:: HOW TO COMPLETE THIS TASK ::
The records below need copying. Match each line exactly.

:: SOURCE RECORDS ::

Lemma fill_pages_holds fuel : ∀ w pre current after seq bs n, takes w0 w h L (pre ++ [current]) →
  seg w None (pre ++ [current]) after → bs ≠ [] → (length bs < fuel)%nat → lo <= seq → seq + len bs <= hi →
  ∃ w' more lst, fill_pages fuel ts fin current seq bs n w = (Ok (lst, n + len more), w') ∧
    takes w0 w' h L (pre ++ current :: more) ∧ seg w' None (pre ++ current :: more) None ∧
    last (current :: more) = Some lst ∧ holds seq bs (content w' (current :: more)) ∧
    Forall roomy (content w' (current :: more)) ∧ content w' pre = content w pre.
Proof.
  induction fuel as [|fuel IH]; intros w pre current after seq bs n HT Hs Hbs Hf Hlo Hhi; [lia|].
  pose proof (takes_nodup _ _ _ _ _ HT) as Hnd.
  assert (current ∉ pre) as Hc.
  { intros Hc. apply NoDup_app in Hnd as (_ & Hd & _). apply (Hd current Hc). left. }
  assert (∀ p w', takes w0 w' h L (pre ++ [current]) → (endless w0 → endless w' → p_end p = false) →
    takes w0 (put_page current p w') h L (pre ++ [current])) as Hput.
  { intros p w' HT' Hp. apply takes_put; [done| |done]. apply elem_of_app. right. left. }
  pose proof (len_pos bs) as [_ Hpos]. specialize (Hpos Hbs).
  cbn [fill_pages]. set (k := Z.min (len bs) pageBytes). unfold pageBytes in k.
  rewrite bind_eq, slice_to_ok by (subst k; lia). cbn [lift]. set (b := take _ bs).
  rewrite (bind_ok _ _ _ _ _ (update_page_eq current _ w)).
  rewrite bind_eq, slice_from_ok by (subst k; lia). cbn [lift]. set (r := drop _ bs).
  set (w1 := put_page current _ w).
  assert (bs = b ++ r) as Hbr by (symmetry; apply take_drop).
  assert (len b = k) as Hb by (subst b k; unfold len; rewrite length_take; unfold len in *; lia).
  assert (len r = len bs - k) as Hr by (rewrite Hbr, len_app; lia).
  assert (b ≠ []) as Hb0 by (apply len_pos; subst k; lia).
  destruct (Z.eqb_spec (len r) 0) as [Hz|Hz].
  - rewrite (bind_ok _ _ _ _ _ (update_page_eq current _ w1)). set (w2 := put_page current _ w1).
    exists w2, [], current. split; [unfold len; cbn; by rewrite Z.add_0_r|].
    assert (unlinked (page_at w2 current) = mkQ b pageBytes seq (p_ac (page_at w current))
      (p_seen (page_at w current)) (p_start (page_at w current)) fin) as Hq.
    { subst w2 w1. by rewrite !page_at_put_eq. }
    apply len_zero in Hz. rewrite Hz, app_nil_r in Hbr. split_and!; [| |done|..].
    + apply Hput; [apply Hput; [done|endless]|]. intros He _. cbn. by apply Hfin.
    + eapply (seg_put_last w1 pre current (set_next None (set_end fin (page_at w1 current)))); [done..|].
      eapply seg_put_last; done.
    + cbn. rewrite Hq, Hbr. by apply (holds_one (mkQ b _ seq _ _ _ _)).
    + constructor; [|constructor]. rewrite Hq. unfold roomy, pageBytes. cbn. subst k. lia.
    + unfold w2, w1. by rewrite !content_put_ne.
  - assert (takes w0 w1 h L (pre ++ [current])) as HT1 by (apply Hput; [done|endless]).
    destruct (next_page_takes w1 h _ ts (tk_heap _ _ _ _ _ HT1)) as (nl & w2 & E & HT2).
    rewrite (bind_ok _ _ _ _ _ E), (bind_ok _ _ _ _ _ (update_page_eq current _ w2)).
    rewrite (bind_ok _ _ _ _ _ (update_page_eq nl _ _)), (bind_ok _ _ _ _ _ (update_page_eq nl _ _)).
    set (w3 := put_page current _ w2). set (w4 := put_page nl _ w3). set (w5 := put_page nl _ w4).
    pose proof (takes_trans _ _ _ _ _ _ _ HT1 HT2) as HT3.
    eapply (takes_perm _ _ _ _ _ ((pre ++ [current]) ++ [nl])) in HT3; [|by rewrite Permutation_app_comm].
    pose proof (takes_nodup _ _ _ _ _ HT3) as Hnd'.
    assert (nl ∉ pre ++ [current]) as Hnl.
    { intros Hin. apply NoDup_app in Hnd' as (_ & Hd & _). apply (Hd nl Hin). left. }
    assert (∀ x, x ∈ pre ++ [current] → page_at w2 x = page_at w1 x) as Hpg.
    { intros x Hx. apply (fr_pages _ _ _ _ (calm_frame _ _ _ _ (tk_calm _ _ _ _ _ HT2))), elem_of_app. by left. }
    assert (takes w0 w5 h L ((pre ++ [current]) ++ [nl])) as HT5.
    { assert (nl ∈ (pre ++ [current]) ++ [nl]) by (apply elem_of_app; right; left).
      do 2 (apply takes_put; [|done|endless]). apply takes_put; [done| |endless].
      rewrite !elem_of_app. left. right. left. }
    assert (seg w5 None ((pre ++ [current]) ++ [nl]) (p_next (page_at w5 nl))) as Hs5.
    { apply linked_app. cbn. split; [|rewrite last_or_snoc; unfold w5, w4; by rewrite !page_at_put_eq].
      apply (links_ext w3). { intros x Hx. unfold w5, w4. rewrite !page_at_put_ne; congruence. }
      eapply (seg_put_last w2); [done..|]. apply (links_ext w1); [done|]. eapply seg_put_last; done. }
    assert (content w5 pre = content w pre) as Hpre.
    { transitivity (content w1 pre); [apply contents_ext|by apply content_put_ne].
      intros x Hx. unfold w5, w4, w3. rewrite !page_at_put_ne; [apply Hpg, elem_of_app; by left|..].
      - congruence.
      - intros ->. apply Hnl, elem_of_app. by left.
      - intros ->. apply Hnl, elem_of_app. by left. }
    assert (unlinked (page_at w5 current) = mkQ b pageBytes seq (p_ac (page_at w current))
      (p_seen (page_at w current)) (p_start (page_at w current)) (p_end (page_at w current))) as Hq.
    { assert (nl ≠ current) by (intros ->; apply Hnl, elem_of_app; right; left).
      unfold w5, w4, w3. rewrite !page_at_put_ne, page_at_put_eq by done. unfold set_next, unlinked. cbn.
      rewrite Hpg by (apply elem_of_app; right; left). unfold w1. by rewrite page_at_put_eq. }
    destruct (IH w5 (pre ++ [current]) nl (p_next (page_at w5 nl)) (Add seq k) r (n + 1))
      as (w' & more & lst & E' & HT' & Hs' & Hl' & Hh' & Hr' & Hc'); [done|done|..].
    { intros ->. done. }
    { unfold len in *. rewrite Hbr, length_app in Hf. subst k. lia. }
    { rewrite (Add_window lo hi) by (done || lia). lia. }
    { rewrite (Add_window lo hi) by (done || lia). lia. }
    exists w', (nl :: more), lst. rewrite <-app_assoc in HT', Hs'. cbn in HT', Hs'.
    rewrite !contents_app in Hc'. apply app_inj_1 in Hc' as [Hc1 Hc2]; [|unfold content; by rewrite !length_fmap].
    change (content w' (current :: nl :: more)) with (content w' [current] ++ content w' (nl :: more)).
    rewrite Hc2. change (content w5 [current]) with [unlinked (page_at w5 current)]. rewrite Hq.
    split_and!; try done.
    + rewrite E'. f_equal. f_equal. f_equal. rewrite len_cons. lia.
    + rewrite Hbr. apply (holds_cons (mkQ b _ seq _ _ _ _)); [done|]. cbn. rewrite Hb.
      by rewrite (Add_window lo hi) in Hh' by (done || lia).
    + constructor; [|done]. unfold roomy, pageBytes. cbn. subst k. lia.
    + by rewrite Hc1.
Qed.
End fill.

:: RESULT OF THE EXERCISE ::
Lemma fill_pages_holds fuel : ∀ w pre current after seq bs n, takes w0 w h L (pre ++ [current]) →
  seg w None (pre ++ [current]) after → bs ≠ [] → (length bs < fuel)%nat → lo <= seq → seq + len bs <= hi →
  ∃ w' more lst, fill_pages fuel ts fin current seq bs n w = (Ok (lst, n + len more), w') ∧
    takes w0 w' h L (pre ++ current :: more) ∧ seg w' None (pre ++ current :: more) None ∧
    last (current :: more) = Some lst ∧ holds seq bs (content w' (current :: more)) ∧
    Forall roomy (content w' (current :: more)) ∧ content w' pre = content w pre.
Proof.
  induction fuel as [|fuel IH]; intros w pre current after seq bs n HT Hs Hbs Hf Hlo Hhi; [lia|].
  pose proof (takes_nodup _ _ _ _ _ HT) as Hnd.
  assert (current ∉ pre) as Hc.
  { intros Hc. apply NoDup_app in Hnd as (_ & Hd & _). apply (Hd current Hc). left. }
  assert (∀ p w', takes w0 w' h L (pre ++ [current]) → (endless w0 → endless w' → p_end p = false) →
    takes w0 (put_page current p w') h L (pre ++ [current])) as Hput.
  { intros p w' HT' Hp. apply takes_put; [done| |done]. apply elem_of_app. right. left. }
  pose proof (len_pos bs) as [_ Hpos]. specialize (Hpos Hbs).
  cbn [fill_pages]. set (k := Z.min (len bs) pageBytes). unfold pageBytes in k.
  rewrite bind_eq, slice_to_ok by (subst k; lia). cbn [lift]. set (b := take _ bs).
  rewrite (bind_ok _ _ _ _ _ (update_page_eq current _ w)).
  rewrite bind_eq, slice_from_ok by (subst k; lia). cbn [lift]. set (r := drop _ bs).
  set (w1 := put_page current _ w).
  assert (bs = b ++ r) as Hbr by (symmetry; apply take_drop).
  assert (len b = k) as Hb by (subst b k; unfold len; rewrite length_take; unfold len in *; lia).
  assert (len r = len bs - k) as Hr by (rewrite Hbr, len_app; lia).
  assert (b ≠ []) as Hb0 by (apply len_pos; subst k; lia).
  destruct (Z.eqb_spec (len r) 0) as [Hz|Hz].
  - rewrite (bind_ok _ _ _ _ _ (update_page_eq current _ w1)). set (w2 := put_page current _ w1).
    exists w2, [], current. split; [unfold len; cbn; by rewrite Z.add_0_r|].
    assert (unlinked (page_at w2 current) = mkQ b pageBytes seq (p_ac (page_at w current))
      (p_seen (page_at w current)) (p_start (page_at w current)) fin) as Hq.
    { subst w2 w1. by rewrite !page_at_put_eq. }
    apply len_zero in Hz. rewrite Hz, app_nil_r in Hbr. split_and!; [| |done|..].
    + apply Hput; [apply Hput; [done|endless]|]. intros He _. cbn. by apply Hfin.
    + eapply (seg_put_last w1 pre current (set_next None (set_end fin (page_at w1 current)))); [done..|].
      eapply seg_put_last; done.
    + cbn. rewrite Hq, Hbr. by apply (holds_one (mkQ b _ seq _ _ _ _)).
    + constructor; [|constructor]. rewrite Hq. unfold roomy, pageBytes. cbn. subst k. lia.
    + unfold w2, w1. by rewrite !content_put_ne.
  - assert (takes w0 w1 h L (pre ++ [current])) as HT1 by (apply Hput; [done|endless]).
    destruct (next_page_takes w1 h _ ts (tk_heap _ _ _ _ _ HT1)) as (nl & w2 & E & HT2).
    rewrite (bind_ok _ _ _ _ _ E), (bind_ok _ _ _ _ _ (update_page_eq current _ w2)).
    rewrite (bind_ok _ _ _ _ _ (update_page_eq nl _ _)), (bind_ok _ _ _ _ _ (update_page_eq nl _ _)).
    set (w3 := put_page current _ w2). set (w4 := put_page nl _ w3). set (w5 := put_page nl _ w4).
    pose proof (takes_trans _ _ _ _ _ _ _ HT1 HT2) as HT3.
    eapply (takes_perm _ _ _ _ _ ((pre ++ [current]) ++ [nl])) in HT3; [|by rewrite Permutation_app_comm].
    pose proof (takes_nodup _ _ _ _ _ HT3) as Hnd'.
    assert (nl ∉ pre ++ [current]) as Hnl.
    { intros Hin. apply NoDup_app in Hnd' as (_ & Hd & _). apply (Hd nl Hin). left. }
    assert (∀ x, x ∈ pre ++ [current] → page_at w2 x = page_at w1 x) as Hpg.
    { intros x Hx. apply (fr_pages _ _ _ _ (calm_frame _ _ _ _ (tk_calm _ _ _ _ _ HT2))), elem_of_app. by left. }
    assert (takes w0 w5 h L ((pre ++ [current]) ++ [nl])) as HT5.
    { assert (nl ∈ (pre ++ [current]) ++ [nl]) by (apply elem_of_app; right; left).
      do 2 (apply takes_put; [|done|endless]). apply takes_put; [done| |endless].
      rewrite !elem_of_app. left. right. left. }
    assert (seg w5 None ((pre ++ [current]) ++ [nl]) (p_next (page_at w5 nl))) as Hs5.
    { apply linked_app. cbn. split; [|rewrite last_or_snoc; unfold w5, w4; by rewrite !page_at_put_eq].
      apply (links_ext w3). { intros x Hx. unfold w5, w4. rewrite !page_at_put_ne; congruence. }
      eapply (seg_put_last w2); [done..|]. apply (links_ext w1); [done|]. eapply seg_put_last; done. }
    assert (content w5 pre = content w pre) as Hpre.
    { transitivity (content w1 pre); [apply contents_ext|by apply content_put_ne].
      intros x Hx. unfold w5, w4, w3. rewrite !page_at_put_ne; [apply Hpg, elem_of_app; by left|..].
      - congruence.
      - intros ->. apply Hnl, elem_of_app. by left.
      - intros ->. apply Hnl, elem_of_app. by left. }
    assert (unlinked (page_at w5 current) = mkQ b pageBytes seq (p_ac (page_at w current))
      (p_seen (page_at w current)) (p_start (page_at w current)) (p_end (page_at w current))) as Hq.
    { assert (nl ≠ current) by (intros ->; apply Hnl, elem_of_app; right; left).
      unfold w5, w4, w3. rewrite !page_at_put_ne, page_at_put_eq by done. unfold set_next, unlinked. cbn.
      rewrite Hpg by (apply elem_of_app; right; left). unfold w1. by rewrite page_at_put_eq. }
    destruct (IH w5 (pre ++ [current]) nl (p_next (page_at w5 nl)) (Add seq k) r (n + 1))
      as (w' & more & lst & E' & HT' & Hs' & Hl' & Hh' & Hr' & Hc'); [done|done|..].
    { intros ->. done. }
    { unfold len in *. rewrite Hbr, length_app in Hf. subst k. lia. }
    { rewrite (Add_window lo hi) by (done || lia). lia. }
    { rewrite (Add_window lo hi) by (done || lia). lia. }
    exists w', (nl :: more), lst. rewrite <-app_assoc in HT', Hs'. cbn in HT', Hs'.
    rewrite !contents_app in Hc'. apply app_inj_1 in Hc' as [Hc1 Hc2]; [|unfold content; by rewrite !length_fmap].
    change (content w' (current :: nl :: more)) with (content w' [current] ++ content w' (nl :: more)).
    rewrite Hc2. change (content w5 [current]) with [unlinked (page_at w5 current)]. rewrite Hq.
    split_and!; try done.
    + rewrite E'. f_equal. f_equal. f_equal. rewrite len_cons. lia.
    + rewrite Hbr. apply (holds_cons (mkQ b _ seq _ _ _ _)); [done|]. cbn. rewrite Hb.
      by rewrite (Add_window lo hi) in Hh' by (done || lia).
    + constructor; [|done]. unfold roomy, pageBytes. cbn. subst k. lia.
    + by rewrite Hc1.
Qed.
End fill.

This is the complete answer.